Previous studies have highlighted the limitations of SSP in adequately activating SA [11-13]. By incorporating MACM, this study demonstrated enhanced abdominal co-contraction via ME and HA, which, in turn, facilitated selective SA activation and reduced UT tone [17,20]. These findings provide preliminary evidence for the acute utility of SSP+MACM in addressing muscle imbalance; however, the interpretation should be limited to immediate effects measured by EMG and muscle tone rather than long-term functional outcomes.

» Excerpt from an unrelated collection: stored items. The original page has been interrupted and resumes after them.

(* ===== verification/Checks.v ===== *)
(** Tuples of checks ([crates/mempool/src/validate/mod.rs]): the three check
    traits are implemented for [()] and, by macros, for tuples, which run their
    members in order and stop at the first failure.  The canonical validators are
    such tuples; the sequences of the components are equal to them. *)

From S2P Require Import Prelude Primitives Errors AbiStd Gas Reputation Mempool.
From S2P Require Import MemoryStore EntryPoint Fixture Sanity Simulation Trace Validator.

(** ** The traits *)
Section traits.
Context {S R : Type}.
Definition SanityCheck : Type :=
  UserOperation → S → Reputation R → SanityHelper → comp SanityError ().
(** the state is what the check may write in its helper *)
Definition SimulationCheck : Type :=
  UserOperation → SimulateValidationResult → ST (option U256) SimulationError ().
Record TraceInput := {
  ti_helper : TraceHelper;
  ti_sim_res : SimulateValidationResult;
  ti_trace : JsTracerFrame;
}.
Definition SimulationTraceCheck : Type :=
  UserOperation → S → Reputation R → TraceInput → ST (option (list CodeHash)) SimulationError ().

(** ** [sanity_check_impls!], [simulation_check_impls!], [simulation_trace_check_impls!] *)
Definition sanity_tuple (checks : list SanityCheck) : SanityCheck := λ uo mempool reputation helper,
  comp_for checks (λ ck, ck uo mempool reputation helper).
Definition simulation_tuple (checks : list SimulationCheck) : SimulationCheck := λ uo sim_res,
  st_for checks (λ ck, ck uo sim_res).
Definition simulation_trace_tuple (checks : list SimulationTraceCheck) : SimulationTraceCheck :=
  λ uo mempool reputation input, st_for checks (λ ck, ck uo mempool reputation input).
End traits.
Arguments SanityCheck : clear implicits.
Arguments SimulationTraceCheck : clear implicits.

(** ** The canonical validators *)
Section canonical.
Context {P : Profile} {A : Abi} {D : Display} {N : Node} {TL : TraceLib} {CK : Clock} {HO : HashOrder}.
Context {S : Type} `{MempoolStore S} {R : Type} `{ReputationEntryOp R}.

Definition canonical_sanity : list (SanityCheck S R) :=
  [ (λ uo m r h, check_sender h uo m); (λ uo m r h, check_verification_gas h uo);
    (λ uo m r h, check_call_gas uo); (λ uo m r h, check_max_fee h uo);
    (λ uo m r h, check_paymaster uo); (λ uo m r h, check_entities uo m r);
    (λ uo m r h, check_unstaked_entities h uo m r) ].
Definition canonical_simulation : list SimulationCheck :=
  [ (λ uo res, check_signature res); (λ uo res, check_timestamp res); check_verification_extra_gas ].
Definition canonical_trace : list (SimulationTraceCheck S R) :=
  [ (λ uo m r i, st_lift (check_gas i.(ti_trace))); (λ uo m r i, st_lift (check_opcodes i.(ti_trace)));
    (λ uo m r i, st_lift (check_external_contracts i.(ti_helper) uo i.(ti_trace)));
    (λ uo m r i, st_lift (check_storage_access i.(ti_helper) uo i.(ti_sim_res) i.(ti_trace)));
    (λ uo m r i, st_lift (check_call_stack i.(ti_helper) uo i.(ti_sim_res) i.(ti_trace) r));
    (λ uo m r i, check_code_hashes uo m i.(ti_trace)) ].
End canonical.

(** ** Tuples stop at the first failure *)
Lemma comp_for_app {E X} (xs ys : list X) (f : X → comp E ()) :
  comp_for (xs ++ ys) f = let* _ := comp_for xs f in comp_for ys f.
Proof. induction xs as [|x xs IH]; simpl; [done|]. destruct (f x) as [[]| |]; simpl; auto. Qed.

Section tuples.
Context {S R : Type}.
Implicit Types (checks : list (SanityCheck S R)).

(** a check that fails after others that pass decides the answer *)
Lemma sanity_first_failure pre ck post uo m r h e :
  Forall (λ c : SanityCheck S R, c uo m r h = Ok ()) pre → ck uo m r h = Err e →
  sanity_tuple (pre ++ ck :: post) uo m r h = Err e.
Proof.
  intros Hpre Hck. unfold sanity_tuple. rewrite comp_for_app.
  rewrite (proj2 (comp_for_ok pre _)) by done. simpl. by rewrite Hck.
Qed.

(** the order of a tuple does not matter for what it accepts *)
Lemma sanity_order checks checks' uo m r h :
  checks ≡ₚ checks' → sanity_tuple checks uo m r h = Ok () ↔ sanity_tuple checks' uo m r h = Ok ().
Proof. intros Hp. unfold sanity_tuple. rewrite !comp_for_ok. by rewrite Hp. Qed.
End tuples.

Section equivalence.
Context {P : Profile} {A : Abi} {D : Display} {N : Node} {TL : TraceLib} {CK : Clock} {HO : HashOrder}.
Context {S : Type} `{MempoolStore S} {R : Type} `{ReputationEntryOp R}.

Lemma bind_unit {E} (m : comp E ()) : (let* _ := m in Ok ()) = m.
Proof. by destruct m as [[]| |]. Qed.
Lemma st_bind_unit {X E} (m : ST X E ()) s : (do* _ := m in st_ret ()) s = m s.
Proof. unfold st_bind, st_ret. by destruct (m s) as [[[]| |] s']. Qed.
Lemma st_bind_ext {X E Y Z} (m : ST X E Y) (k k' : Y → ST X E Z) s :
  (∀ y s, k y s = k' y s) → st_bind m k s = st_bind m k' s.
Proof. intros Hk. unfold st_bind. destruct (m s) as [[y| |] s']; auto. Qed.

(** The canonical tuples run the checks in the order in which the validator's
    components list them, with the empty tuple accepting everything. *)
Theorem canonical_tuples uo (m : S) (r : Reputation R) :
  (∀ h, sanity_tuple canonical_sanity uo m r h = sanity_checks h uo m r) ∧
  (∀ res va, simulation_tuple canonical_simulation uo res va = simulation_checks uo res va) ∧
  (∀ helper res trace ch,
     simulation_trace_tuple canonical_trace uo m r
       {| ti_helper := helper; ti_sim_res := res; ti_trace := trace |} ch =
     simulation_trace_checks helper uo m r res trace ch) ∧
  (∀ i ch, simulation_trace_tuple [] uo m r i ch = (Ok (), ch)).
Proof.
  split_and!; [..|done].
  - intros h. unfold sanity_tuple, canonical_sanity, sanity_checks. cbn [comp_for].
    by rewrite bind_unit.
  - intros res va. unfold simulation_tuple, canonical_simulation, simulation_checks. cbn [st_for].
    do 2 (apply st_bind_ext; intros [] ?). apply st_bind_unit.
  - intros helper res trace ch. unfold simulation_trace_tuple, canonical_trace, simulation_trace_checks.
    cbn [st_for ti_helper ti_sim_res ti_trace].
    do 5 (apply st_bind_ext; intros [] ?). apply st_bind_unit.
Qed.
End equivalence.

Therefore, SSP+MACM may be considered a time-efficient exercise option for healthy young adult men, particularly for short-term interventions targeting reductions in shoulder and neck muscle tension and selective SA activation. However, this study assessed only acute responses following maximal contractions, and does not provide evidence of long-term effects. Future longitudinal studies are needed to determine whether repeated SSP+MACM practice can produce sustained improvements in shoulder stability, UT muscle tone, and core muscle co-activation. Moreover, while the present study focused on UT, SA, and core muscles, incorporating additional rotator cuff muscles and a broader range of shoulder movements could further clarify the role of core activation in foundational shoulder rehabilitation. Investigations in clinical populations, including individuals with shoulder pain or functional deficits, as well as older adults and females, would provide critical insights into the practical applicability of SSP+MACM as a rehabilitation program.
Conclusion
This study compared the effects of SSP and SSP+MACM on abdominal and shoulder stabilizer muscle activation and UT muscle tone in healthy adult men. The results revealed that SSP+MACM significantly increased the activation of the RA, EO, IO, and SA muscles while decreasing UT activation and muscle tone, thereby addressing the limitations of SSP alone in selectively activating the SA and suppressing UT compensation. These findings suggest that SSP+MACM is a practical exercise strategy that can simultaneously improve shoulder stability and reduce muscle tone within a short period. Further research is warranted to verify its applicability and long-term benefits in diverse populations and settings.
Notes
Acknowledgments
The authors received no financial support for this article.
The authors declare no conflict of interest.